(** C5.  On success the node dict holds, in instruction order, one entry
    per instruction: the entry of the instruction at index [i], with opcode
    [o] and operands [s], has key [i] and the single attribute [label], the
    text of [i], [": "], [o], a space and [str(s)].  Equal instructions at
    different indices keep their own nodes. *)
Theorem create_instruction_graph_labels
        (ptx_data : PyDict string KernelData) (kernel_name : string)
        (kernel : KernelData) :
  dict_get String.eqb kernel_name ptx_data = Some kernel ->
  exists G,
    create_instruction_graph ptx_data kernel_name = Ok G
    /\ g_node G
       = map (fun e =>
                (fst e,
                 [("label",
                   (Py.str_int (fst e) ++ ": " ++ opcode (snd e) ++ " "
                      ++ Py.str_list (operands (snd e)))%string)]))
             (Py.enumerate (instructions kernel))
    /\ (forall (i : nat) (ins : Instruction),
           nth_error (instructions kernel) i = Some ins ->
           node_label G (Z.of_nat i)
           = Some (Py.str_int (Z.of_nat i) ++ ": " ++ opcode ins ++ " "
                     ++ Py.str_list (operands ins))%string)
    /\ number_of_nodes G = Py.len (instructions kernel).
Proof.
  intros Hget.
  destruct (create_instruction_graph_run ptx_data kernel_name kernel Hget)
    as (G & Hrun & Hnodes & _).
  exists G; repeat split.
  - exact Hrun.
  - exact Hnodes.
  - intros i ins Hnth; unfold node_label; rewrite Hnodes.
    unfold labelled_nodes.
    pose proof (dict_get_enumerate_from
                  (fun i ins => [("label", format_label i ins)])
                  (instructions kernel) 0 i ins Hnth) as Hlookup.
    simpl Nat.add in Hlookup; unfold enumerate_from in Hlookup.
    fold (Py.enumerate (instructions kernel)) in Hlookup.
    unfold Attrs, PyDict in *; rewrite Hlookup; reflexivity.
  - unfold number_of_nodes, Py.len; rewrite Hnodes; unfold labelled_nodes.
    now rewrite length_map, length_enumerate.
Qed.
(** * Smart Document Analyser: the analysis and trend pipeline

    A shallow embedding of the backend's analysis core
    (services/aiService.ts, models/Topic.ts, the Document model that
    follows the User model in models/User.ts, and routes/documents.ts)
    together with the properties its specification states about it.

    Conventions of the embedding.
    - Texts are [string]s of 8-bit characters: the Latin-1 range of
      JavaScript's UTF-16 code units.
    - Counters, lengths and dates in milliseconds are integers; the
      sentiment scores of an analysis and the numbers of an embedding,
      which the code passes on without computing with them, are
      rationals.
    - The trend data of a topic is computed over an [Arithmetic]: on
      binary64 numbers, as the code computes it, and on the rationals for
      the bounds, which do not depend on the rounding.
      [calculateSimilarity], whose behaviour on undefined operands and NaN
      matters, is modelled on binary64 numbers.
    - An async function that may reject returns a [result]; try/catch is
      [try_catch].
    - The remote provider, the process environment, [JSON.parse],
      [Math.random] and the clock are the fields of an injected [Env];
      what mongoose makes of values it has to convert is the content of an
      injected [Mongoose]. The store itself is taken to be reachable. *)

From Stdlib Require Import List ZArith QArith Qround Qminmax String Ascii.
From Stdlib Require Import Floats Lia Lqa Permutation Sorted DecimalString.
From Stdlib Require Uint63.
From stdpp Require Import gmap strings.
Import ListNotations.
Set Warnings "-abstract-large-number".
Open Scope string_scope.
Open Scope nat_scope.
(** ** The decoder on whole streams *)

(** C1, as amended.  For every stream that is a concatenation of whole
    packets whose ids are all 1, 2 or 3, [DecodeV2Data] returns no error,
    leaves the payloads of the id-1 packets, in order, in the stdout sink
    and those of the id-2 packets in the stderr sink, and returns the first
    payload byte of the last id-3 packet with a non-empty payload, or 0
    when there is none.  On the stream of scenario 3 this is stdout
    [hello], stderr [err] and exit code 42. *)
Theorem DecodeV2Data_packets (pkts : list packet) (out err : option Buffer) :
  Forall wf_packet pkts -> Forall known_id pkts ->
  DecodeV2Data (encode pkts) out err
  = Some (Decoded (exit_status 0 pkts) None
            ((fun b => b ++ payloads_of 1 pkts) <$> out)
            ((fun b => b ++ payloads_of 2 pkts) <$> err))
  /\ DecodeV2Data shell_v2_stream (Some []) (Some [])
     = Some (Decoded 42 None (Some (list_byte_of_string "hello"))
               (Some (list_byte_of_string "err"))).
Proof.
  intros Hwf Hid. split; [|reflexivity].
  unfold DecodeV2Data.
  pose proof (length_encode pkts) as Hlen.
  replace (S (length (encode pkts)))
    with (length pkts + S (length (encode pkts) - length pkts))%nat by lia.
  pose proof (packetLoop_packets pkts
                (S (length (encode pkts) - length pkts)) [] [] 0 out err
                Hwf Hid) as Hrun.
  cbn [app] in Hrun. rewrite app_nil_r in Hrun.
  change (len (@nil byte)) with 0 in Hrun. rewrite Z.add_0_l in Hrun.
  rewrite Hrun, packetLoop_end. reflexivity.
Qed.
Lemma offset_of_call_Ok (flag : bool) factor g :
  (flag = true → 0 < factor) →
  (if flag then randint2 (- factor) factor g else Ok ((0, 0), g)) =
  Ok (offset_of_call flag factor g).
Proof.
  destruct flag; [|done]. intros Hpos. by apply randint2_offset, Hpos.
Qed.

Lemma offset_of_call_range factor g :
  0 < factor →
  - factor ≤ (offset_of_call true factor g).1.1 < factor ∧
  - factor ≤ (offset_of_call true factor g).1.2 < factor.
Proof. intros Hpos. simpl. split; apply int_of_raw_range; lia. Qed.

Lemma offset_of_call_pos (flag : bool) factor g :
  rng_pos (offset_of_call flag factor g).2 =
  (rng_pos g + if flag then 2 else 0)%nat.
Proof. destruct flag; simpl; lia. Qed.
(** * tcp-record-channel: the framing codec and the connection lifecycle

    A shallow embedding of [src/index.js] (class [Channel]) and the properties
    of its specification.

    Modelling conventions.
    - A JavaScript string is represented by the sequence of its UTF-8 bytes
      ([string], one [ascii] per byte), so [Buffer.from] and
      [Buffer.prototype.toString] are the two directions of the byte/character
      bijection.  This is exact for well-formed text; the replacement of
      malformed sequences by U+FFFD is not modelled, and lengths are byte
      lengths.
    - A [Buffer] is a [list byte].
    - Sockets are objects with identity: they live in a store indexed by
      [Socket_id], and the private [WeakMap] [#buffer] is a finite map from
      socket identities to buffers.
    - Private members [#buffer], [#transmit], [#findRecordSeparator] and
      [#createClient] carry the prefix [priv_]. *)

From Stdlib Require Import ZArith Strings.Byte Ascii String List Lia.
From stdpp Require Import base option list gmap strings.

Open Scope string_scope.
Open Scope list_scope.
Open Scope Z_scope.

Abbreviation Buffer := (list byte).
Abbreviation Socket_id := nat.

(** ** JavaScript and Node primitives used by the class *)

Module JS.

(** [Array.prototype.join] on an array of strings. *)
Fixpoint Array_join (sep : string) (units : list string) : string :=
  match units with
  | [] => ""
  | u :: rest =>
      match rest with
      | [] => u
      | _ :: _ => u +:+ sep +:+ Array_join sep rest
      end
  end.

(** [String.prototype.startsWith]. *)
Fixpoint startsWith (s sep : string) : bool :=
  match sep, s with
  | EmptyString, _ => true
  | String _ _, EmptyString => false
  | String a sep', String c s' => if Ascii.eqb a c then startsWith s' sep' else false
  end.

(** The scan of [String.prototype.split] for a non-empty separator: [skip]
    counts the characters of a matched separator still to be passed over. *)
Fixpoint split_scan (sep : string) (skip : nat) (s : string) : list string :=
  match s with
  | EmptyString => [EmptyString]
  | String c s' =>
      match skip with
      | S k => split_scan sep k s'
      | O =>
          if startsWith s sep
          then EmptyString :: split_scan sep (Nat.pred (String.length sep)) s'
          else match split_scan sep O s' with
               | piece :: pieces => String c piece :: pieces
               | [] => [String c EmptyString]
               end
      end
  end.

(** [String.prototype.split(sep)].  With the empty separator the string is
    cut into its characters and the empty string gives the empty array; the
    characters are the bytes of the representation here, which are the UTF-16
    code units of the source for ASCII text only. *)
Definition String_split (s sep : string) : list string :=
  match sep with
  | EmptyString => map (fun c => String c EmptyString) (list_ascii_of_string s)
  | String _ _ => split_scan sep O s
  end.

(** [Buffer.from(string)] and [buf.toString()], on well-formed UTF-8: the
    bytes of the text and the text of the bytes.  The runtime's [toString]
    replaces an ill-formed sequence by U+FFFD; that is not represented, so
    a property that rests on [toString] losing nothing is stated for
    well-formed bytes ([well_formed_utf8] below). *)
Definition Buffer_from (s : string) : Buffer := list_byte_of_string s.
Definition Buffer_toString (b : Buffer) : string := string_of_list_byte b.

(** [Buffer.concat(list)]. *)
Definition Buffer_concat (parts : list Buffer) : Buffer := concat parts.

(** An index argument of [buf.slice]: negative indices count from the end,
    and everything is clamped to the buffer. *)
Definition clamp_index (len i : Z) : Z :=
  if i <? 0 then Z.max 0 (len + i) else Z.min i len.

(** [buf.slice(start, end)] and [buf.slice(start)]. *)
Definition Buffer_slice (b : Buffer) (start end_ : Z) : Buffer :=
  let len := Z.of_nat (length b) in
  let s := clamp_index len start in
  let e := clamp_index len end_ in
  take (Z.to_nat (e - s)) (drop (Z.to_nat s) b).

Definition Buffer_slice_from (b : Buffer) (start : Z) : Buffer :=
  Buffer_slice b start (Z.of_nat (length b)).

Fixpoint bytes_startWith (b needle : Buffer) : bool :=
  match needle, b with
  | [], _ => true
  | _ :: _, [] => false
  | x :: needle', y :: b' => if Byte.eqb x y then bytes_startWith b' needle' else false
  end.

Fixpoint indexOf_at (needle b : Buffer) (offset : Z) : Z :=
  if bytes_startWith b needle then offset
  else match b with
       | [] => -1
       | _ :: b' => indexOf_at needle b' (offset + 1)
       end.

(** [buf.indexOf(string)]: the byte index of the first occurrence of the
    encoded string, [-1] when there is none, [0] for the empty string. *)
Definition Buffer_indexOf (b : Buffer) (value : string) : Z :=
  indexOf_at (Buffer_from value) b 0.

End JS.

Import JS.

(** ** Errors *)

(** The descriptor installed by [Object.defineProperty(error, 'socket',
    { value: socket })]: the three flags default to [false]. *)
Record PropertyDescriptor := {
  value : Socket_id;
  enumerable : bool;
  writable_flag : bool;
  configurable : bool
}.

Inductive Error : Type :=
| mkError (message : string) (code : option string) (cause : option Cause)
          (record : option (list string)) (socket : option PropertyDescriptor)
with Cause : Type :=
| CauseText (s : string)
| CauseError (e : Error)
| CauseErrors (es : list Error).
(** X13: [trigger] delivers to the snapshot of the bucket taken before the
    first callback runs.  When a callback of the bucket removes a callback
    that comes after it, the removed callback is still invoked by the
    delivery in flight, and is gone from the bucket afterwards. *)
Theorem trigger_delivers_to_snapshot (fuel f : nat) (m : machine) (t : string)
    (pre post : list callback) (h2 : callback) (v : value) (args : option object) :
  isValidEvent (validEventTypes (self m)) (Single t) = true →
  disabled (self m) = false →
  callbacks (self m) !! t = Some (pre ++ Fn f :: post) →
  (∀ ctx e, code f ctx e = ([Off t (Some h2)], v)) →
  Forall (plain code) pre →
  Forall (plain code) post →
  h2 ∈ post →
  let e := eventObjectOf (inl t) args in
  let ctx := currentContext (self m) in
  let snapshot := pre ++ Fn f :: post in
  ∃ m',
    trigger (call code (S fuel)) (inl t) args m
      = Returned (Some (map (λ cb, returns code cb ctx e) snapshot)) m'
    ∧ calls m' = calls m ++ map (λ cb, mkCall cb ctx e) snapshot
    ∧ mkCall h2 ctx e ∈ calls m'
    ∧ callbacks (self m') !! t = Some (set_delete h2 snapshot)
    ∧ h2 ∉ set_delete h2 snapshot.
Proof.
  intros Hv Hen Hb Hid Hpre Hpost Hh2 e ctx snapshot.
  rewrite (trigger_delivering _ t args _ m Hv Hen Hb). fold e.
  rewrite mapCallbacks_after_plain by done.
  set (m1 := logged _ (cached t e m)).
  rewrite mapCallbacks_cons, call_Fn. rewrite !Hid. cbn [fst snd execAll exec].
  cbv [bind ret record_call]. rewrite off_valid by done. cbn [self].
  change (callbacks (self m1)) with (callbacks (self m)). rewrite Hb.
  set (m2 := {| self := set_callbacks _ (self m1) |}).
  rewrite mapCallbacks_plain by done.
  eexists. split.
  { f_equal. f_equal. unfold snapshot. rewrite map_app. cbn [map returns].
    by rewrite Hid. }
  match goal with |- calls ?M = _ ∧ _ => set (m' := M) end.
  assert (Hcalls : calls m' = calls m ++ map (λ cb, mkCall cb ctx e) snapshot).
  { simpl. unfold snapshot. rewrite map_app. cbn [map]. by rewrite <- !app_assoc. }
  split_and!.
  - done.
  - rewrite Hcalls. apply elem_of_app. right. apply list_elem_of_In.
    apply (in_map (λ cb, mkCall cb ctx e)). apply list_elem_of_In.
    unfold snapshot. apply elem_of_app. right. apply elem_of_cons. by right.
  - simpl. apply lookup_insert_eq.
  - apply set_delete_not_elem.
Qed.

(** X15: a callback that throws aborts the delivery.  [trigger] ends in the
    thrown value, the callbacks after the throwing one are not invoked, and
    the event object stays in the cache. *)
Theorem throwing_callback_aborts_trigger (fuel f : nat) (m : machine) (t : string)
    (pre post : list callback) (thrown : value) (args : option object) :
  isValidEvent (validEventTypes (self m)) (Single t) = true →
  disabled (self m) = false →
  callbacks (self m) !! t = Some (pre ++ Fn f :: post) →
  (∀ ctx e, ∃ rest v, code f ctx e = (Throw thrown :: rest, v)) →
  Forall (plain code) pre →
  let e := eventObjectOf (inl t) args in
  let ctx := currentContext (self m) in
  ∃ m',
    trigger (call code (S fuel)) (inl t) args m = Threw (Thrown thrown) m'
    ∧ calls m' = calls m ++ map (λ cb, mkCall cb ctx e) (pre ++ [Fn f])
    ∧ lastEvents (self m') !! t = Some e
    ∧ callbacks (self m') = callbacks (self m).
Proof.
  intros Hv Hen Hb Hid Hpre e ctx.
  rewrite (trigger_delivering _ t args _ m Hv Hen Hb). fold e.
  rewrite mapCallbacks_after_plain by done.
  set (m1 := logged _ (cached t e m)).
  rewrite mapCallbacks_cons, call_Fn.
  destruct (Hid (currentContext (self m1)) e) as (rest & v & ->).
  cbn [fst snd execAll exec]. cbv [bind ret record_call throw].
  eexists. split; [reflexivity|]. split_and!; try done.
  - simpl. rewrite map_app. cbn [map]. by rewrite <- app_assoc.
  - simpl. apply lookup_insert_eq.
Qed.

---

* THE TASK:
Where in the records does the string "Hnodes" appear? Copy every line that has it.

* ANSWER BOX:
    as (G & Hrun & Hnodes & _).
  - exact Hnodes.
  - intros i ins Hnth; unfold node_label; rewrite Hnodes.
  - unfold number_of_nodes, Py.len; rewrite Hnodes; unfold labelled_nodes.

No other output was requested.